__EXERCISE AIM__:
Copy out every line of the listing in which "assemble" appears.

__SOURCE DATA__:
(* ===== verification/Lockstep.v ===== *)
(** * The lockstep programs: common parts, the Hack programs and the launcher

    sim/integration/lockstep_programs.py: the constants, the helpers the programs share, the
    programs that start Hack code, the second stage's launcher by hand, the card the first
    stage boots from. *)
From S2P Require Import Prelude Header Image Text FatImage Rv32Asm HackAsm.
#[local] Open Scope Z_scope.

(** ** Python's loops *)

(** [for x in l: f(x)]. *)
Fixpoint for_each {M : Type -> Type} `{MRet M, MBind M} {A} (l : list A) (f : A -> M unit) : M unit :=
  match l with [] => mret tt | x :: l => f x;; for_each l f end.

(** [range(a, b)], and with a positive step. *)
Definition range (a b : Z) : list Z := map (fun k => a + Z.of_nat k) (seq 0 (Z.to_nat (b - a))).
Definition range_step (a b step : Z) : list Z :=
  map (fun k => a + step * Z.of_nat k) (seq 0 (Z.to_nat (cdiv (b - a) step))).

(** [enumerate(l)]. *)
Definition enumerate {A} (l : list A) : list (Z * A) := imap (fun k x => (Z.of_nat k, x)) l.

(** [ord(s)] of a one-character string. *)
Definition ord (s : string) : Z := match s with String c _ => Z.of_N (N_of_ascii c) | EmptyString => 0 end.

(** [a.word(m)] for a word that may raise. *)
Definition word_of (m : res Z) : asm unit := w ← lift m; word w.

(** [l[0]]. *)
Definition first_of {A} (l : list A) : res A := match l with x :: _ => Ok x | [] => Raise IndexError end.

(** [a = Asm(); ...; return a.assemble()], and with the check that the code fits 14 KB. *)
Definition rom_code (code : asm unit) : res (list Z) := a ← build 0 code; assemble a.
Definition rom_code_14k (code : asm unit) : res (list Z) :=
  words ← rom_code code; py_assert (len words <=? 0x3800 / 4);; Ok words.
Definition hack_code (code : Hack.asm unit) : res (list Z) := a ← Hack.build code; Hack.assemble a.

(** ** Constants *)

Definition UART_BIT : Z := 156.
Definition UART_FRAME : Z := 10 * UART_BIT.
Definition XMEM : Z := 0x80000000.
Definition XMEM_BYTES : Z := 0x800000.
Definition XMEM_WAIT : Z := 35.
Definition XMEM_WRITE_WAIT : Z := 34.
Definition XMEM_LINE_WORDS : Z := 8.
Definition XMEM_BURST_EXTRA : Z := 2 * (XMEM_LINE_WORDS - 1).
Definition XMEM_LINE_FILL : Z := XMEM_WAIT + XMEM_BURST_EXTRA.
Definition XMEM_LINE_DIRTY : Z := XMEM_WRITE_WAIT + XMEM_BURST_EXTRA + 2 + XMEM_LINE_FILL.
Definition XMEM_FETCH_FILL : Z := XMEM_LINE_FILL.
Definition XMEM_FETCH_PROBE : Z := XMEM_WRITE_WAIT + XMEM_BURST_EXTRA + 3 + XMEM_FETCH_FILL.
Definition HACK_I_BASE : Z := 0x80000000.
Definition HACK_D_BASE : Z := 0x80020000.

Definition XMEM_IRQS : Z := 4.
Definition XMEM_ADDR_LINES : list Z := range 9 21.
Definition STAGE2_BASE : Z := 0x80700000.
Definition XCACHE_I_BYTES : Z := 0x4000.
Definition XCACHE_D_BYTES : Z := 0x800.
Definition XCACHE_A : Z := 0x600.
Definition XCACHE_B : Z := 0x600 + XCACHE_I_BYTES.
Definition XCACHE_D : Z := 0x700.
Definition XCACHE_D2 : Z := XCACHE_D + 0x1000.
Definition XCACHE_P : Z := 0x780.
Definition XCACHE_P2 : Z := XCACHE_P + XCACHE_D_BYTES.
Definition XCACHE_C : Z := 0x7D8.
Definition XCACHE_C2 : Z := XCACHE_C + 0x800.
Definition HACK_DEMO_BYTES : Z := 0x1600.
Definition HACK_STUB_FLAG : Z := XMEM + 0x400000.
Definition XCACHE_HACK_WORDS : Z * Z * Z := (3, 3 + 512, 3 + 1024).
Definition RV_DATA : Z := XMEM + 0x50000.
Definition XMEM_ASIDE : Z := XMEM + 0x60000.
Definition MULDIV_CODE : Z := XMEM + 0x3000.
Definition AMO_DATA : Z := XMEM + 0x70000.
Definition AMO_CODE : Z := AMO_DATA + 0x20.
Definition CLINT : Z := 0x20000000.
Definition CLINT_MTIMECMP : Z := CLINT + 0x4000.
Definition CLINT_MTIME : Z := CLINT + 0xBFF8.
Definition UART : Z := 0x40000000.

(** The window's words the programs read or write, as [start, end) byte ranges. *)
Definition XMEM_USED : list (Z * Z) :=
  [(0, 0x800); (0x7FF840, 0x7FF848)] ++ map (fun b => (Z.shiftl 4 b, Z.shiftl 4 b + 4)) XMEM_ADDR_LINES
  ++ [(0x6F0000, 0x6F0100); (0x6FE000, 0x700000); (0x700000, 0x700100)]
  ++ [(0x1000, 0x1200); (0x1800, 0x1A00); (0x2000, 0x2200)]
  ++ [(XCACHE_B, XCACHE_B + 0x40); (XCACHE_D2, XCACHE_D2 + 0x20); (XCACHE_P2, XCACHE_P2 + 0x20)]
  ++ [(Z.land XCACHE_C2 (Z.lnot 0x1F), Z.land XCACHE_C2 (Z.lnot 0x1F) + 0x20)]
  ++ [(0x800, HACK_DEMO_BYTES); (0x20000, 0x20400); (0x2F800, 0x30000)]
  ++ [(HACK_STUB_FLAG - XMEM, HACK_STUB_FLAG - XMEM + 4)]
  ++ map (fun w => (0x20000 + 4 * Z.land w (Z.lnot 7), 0x20000 + 4 * Z.land w (Z.lnot 7) + 0x20)) [3 + 512; 3 + 1024]
  ++ [(RV_DATA - XMEM - 0x200, RV_DATA - XMEM + 0x200); (XMEM_ASIDE - XMEM + 0x40, XMEM_ASIDE - XMEM + 0x44)]
  ++ [(MULDIV_CODE - XMEM, MULDIV_CODE - XMEM + 0x100)]
  ++ [(AMO_DATA - XMEM, AMO_DATA - XMEM + 0x40); (AMO_DATA - XMEM + XCACHE_D_BYTES, AMO_DATA - XMEM + 0x840)].

(** ** Helpers *)

(** [_csr_read]: the word of [csrrs rd, csr, x0]. *)
Definition csr_read (rd csr : Z) : Z := lor_all [Z.shiftl csr 20; Z.shiftl 2 12; Z.shiftl rd 7; 0x73].

(** [_soft_reset_key]. *)
Definition soft_reset_key (gpio : string) : asm unit := lui "t0" 0xA;; addi "t0" "t0" 0x55A;; sw "t0" 0xC gpio.

(** [_put_char]. *)
Definition put_char (ch : Z) (tag : string) : asm unit :=
  label tag;; lw "t0" 4 "s1";; bnez "t0" tag;; li "t0" ch;; sb "t0" 0 "s1".

(** ** Hack programs and what starts them *)

Definition HACK_BACK : Z := ord "S".

Definition hack_stub : res (list Z) :=
  rom_code (
    li "s0" HACK_STUB_FLAG;; lui "s1" 0x40003;; lw "t0" 0 "s0";; bnez "t0" "back";; addi "t0" "zero" 1;;
    sw "t0" 0 "s0";; addi "t0" "zero" 0x100;; sw "t0" 8 "s1";; soft_reset_key "s1";; label "spin";; j "spin";;
    label "back";; lui "s1" 0x40000;; put_char HACK_BACK "wait";; label "halt";; j "halt").

Definition hack_soft_reset (key_by_addition mode_rv32 : bool) : res (list Z) :=
  hack_code (
    Hack.at_ (ord "R");; Hack.c "D=A";; Hack.at_ 0x6000;; Hack.c "M=D";;
    (if mode_rv32 then Hack.at_ 0x101;; Hack.c "D=A";; Hack.at_ 0x6008;; Hack.c "M=D";; Hack.c "D=M" else mret tt);;
    (if key_by_addition then Hack.at_ 0x255A;; Hack.c "D=A";; Hack.at_ 0x4000;; Hack.c "D=D+A";; Hack.at_ 0x4000;; Hack.c "D=D+A" else Hack.at_ 0x5AA5;; Hack.c "D=!A");;
    Hack.at_ 0x600C;; Hack.c "M=D";; Hack.label "spin";; Hack.at_label "spin";; Hack.c "0;JMP").

Definition xcache_hack : res (list Z) :=
  let '(w3, w515, w1027) := XCACHE_HACK_WORDS in
  hack_code (
    Hack.at_ w3;; Hack.c "M=1";; Hack.at_ w515;; Hack.c "AM=M+1";;
    Hack.at_ w3;; Hack.c "D=M";; Hack.at_ w1027;; Hack.c "M=-1";; Hack.at_ w3;; Hack.c "AMD=M+1";;
    Hack.at_ (ord "0");; Hack.c "D=D+A";; Hack.at_ 0x6000;; Hack.c "M=D";; Hack.label "spin";;
    Hack.at_label "spin";; Hack.c "0;JMP").

Definition boot_mode_hack : res (list Z) :=
  h ← Hack.build (
    Hack.at_ 0;; Hack.c "D=A";; Hack.at_ (ord "H");; Hack.c "D=D+A";; Hack.at_ 0x6000;; Hack.c "M=D";;
    Hack.label "halt";; Hack.at_label "halt";; Hack.c "0;JMP");
  h_words ← Hack.assemble h;
  rom_code (
    li "s0" HACK_I_BASE;; for_each (enumerate h_words) (fun '(i, w) => li "t0" w;; sw "t0" (4 * i) "s0");;
    lui "s1" 0x40003;; addi "t0" "zero" 0x100;; sw "t0" 8 "s1";; lw "s2" 8 "s1";; soft_reset_key "s1";;
    label "spin";; j "spin").

Definition liteuart_hack : res (list Z) :=
  hack_code (
    Hack.label "wait";; Hack.at_ 0x6002;; Hack.c "D=M";; Hack.at_label "wait";; Hack.c "D;JNE";; Hack.at_ 0x6001;;
    Hack.c "D=M";; Hack.at_ 0x6003;; Hack.c "D=M";;
    for_each [0x6001; 0x6002; 0x6003] (fun w => Hack.at_ w;; Hack.c "M=-1");; Hack.at_ 0x6000;; Hack.c "D=M";;
    Hack.at_ 16;; Hack.c "M=D";; Hack.at_ 0x6002;; Hack.c "D=M";; Hack.at_ 0x6003;; Hack.c "D=M";; Hack.at_ 16;;
    Hack.c "D=M";; Hack.at_ 0x6000;; Hack.c "M=D";; Hack.label "spin";; Hack.at_label "spin";; Hack.c "0;JMP").

(** ** The second stage's launcher, by hand *)

Definition S2L_CODE : Z := XMEM + 0x1000.
Definition S2L_COPY : Z := XMEM + 0x1800.
Definition S2L_APP : Z := XMEM + 0x2000.
Definition S2L_BYTES : Z := 0x200.

(** The program started: Hack code for its instruction segment, or RV32 code at [S2L_APP]. *)
Definition s2l_target (hack : bool) : res (list Z) :=
  if hack then
    h ← Hack.build (
      Hack.at_ (ord "K");; Hack.c "D=A";; Hack.at_ 0x6000;; Hack.c "M=D";; Hack.label "halt";;
      Hack.at_label "halt";; Hack.c "0;JMP");
    Hack.assemble h
  else
    t ← build S2L_APP (lui "s1" 0x40000;; put_char (ord "L") "w";; label "halt";; j "halt");
    assemble t.

(** Words copied from a label on, one by one, to an address. *)
Definition s2l_copy (source : string) (to n : Z) : asm unit :=
  la "a0" source;; li "a1" to;; li "a2" n;; label "copy";; lw "t0" 0 "a0";; sw "t0" 0 "a1";; addi "a0" "a0" 4;;
  addi "a1" "a1" 4;; addi "a2" "a2" (-1);; bnez "a2" "copy".

(** The second part, with the target after it; the first part, with the second after it. *)
Definition s2l_second (hack : bool) (target : list Z) : res (list Z) :=
  s ← build S2L_COPY (
    put_char (ord "P") "w";; s2l_copy "target" (if hack then HACK_I_BASE else S2L_APP) (len target);;
    (if hack then
       word 0x0000100F;; lui "s2" 0x40003;; li "t0" 0x100;; sw "t0" 8 "s2";; lw "s3" 8 "s2";; soft_reset_key "s2"
     else
       li "a0" 1;; li "a1" 0x800;; li "a2" 1;; word 0x0000100F;; li "t0" S2L_APP;; jalr "zero" "t0" 0);;
    label "spin";; j "spin";; label "target";; for_each target (fun w => word w));
  assemble s.

Definition s2l_first (second : list Z) : res (list Z) :=
  r ← build S2L_CODE (
    s2l_copy "second" S2L_COPY (len second);; word 0x0000100F;; li "t0" S2L_COPY;; jalr "zero" "t0" 0;;
    label "second";; for_each second (fun w => word w));
  assemble r.

Definition s2_launch (hack : bool) : res (list Z) :=
  target ← s2l_target hack;
  second ← s2l_second hack target;
  first ← s2l_first second;
  py_assert ((4 * len first <=? S2L_BYTES) && (4 * len second <=? S2L_BYTES) && (4 * len target <=? S2L_BYTES));;
  rom_code_14k (
    li "s1" 0x40000000;; li "s0" S2L_CODE;;
    for_each (enumerate first) (fun '(k, w) => li "t0" w;; sw "t0" (4 * k) "s0");;
    word 0x0000100F;; jalr "zero" "s0" 0).

(** ** The first stage's card *)

Definition hash_program (origin : Z) (soft_reset : bool) : res bytes :=
  a ← build origin (
    lui "a1" 0x40000;; label "wait";; lw "t0" 4 "a1";; bne "t0" "zero" "wait";; addi "a0" "zero" (ord "#");;
    sb "a0" 0 "a1";;
    (if soft_reset then lui "a2" 0x40003;; lui "a3" 0xA;; addi "a3" "a3" 0x55A;; sw "a3" 0xC "a2" else nothing);;
    label "stop";; jal "zero" "stop");
  words ← assemble a;
  hack_image_bytes words.

(** [_card_sectors]: the image's sectors that aren't all zeros, by LBA. *)
Definition card_sectors (files : list (text * bytes)) : res (list (Z * bytes)) :=
  img ← build_fat32_image files 8192 1 (txt "VUX9K");
  let n := len img / 512 in
  Ok (filter (fun x => existsb (fun b => negb (u8 b =? 0)) x.2 = true)
    (map (fun lba => (lba, slice img (lba * 512) ((lba + 1) * 512))) (range 0 n))).

(** The image [stage2_card] puts on the card. *)
Definition stage2_image : res bytes :=
  code ← hash_program STAGE2_BASE false;
  fst <$> build_vux9_v4_image (code, None) (bstr "test") false 10 (Some STAGE2_BASE) None None None.
Definition stage2_card : res (list (Z * bytes)) :=
  data ← stage2_image; card_sectors [(txt "VUX9K/STAGE2.BIN", data)].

__SOLVED EXERCISE__:
(** [a = Asm(); ...; return a.assemble()], and with the check that the code fits 14 KB. *)
Definition rom_code (code : asm unit) : res (list Z) := a ← build 0 code; assemble a.
Definition hack_code (code : Hack.asm unit) : res (list Z) := a ← Hack.build code; Hack.assemble a.
  h_words ← Hack.assemble h;
    Hack.assemble h
    assemble t.
  assemble s.
  assemble r.
  words ← assemble a;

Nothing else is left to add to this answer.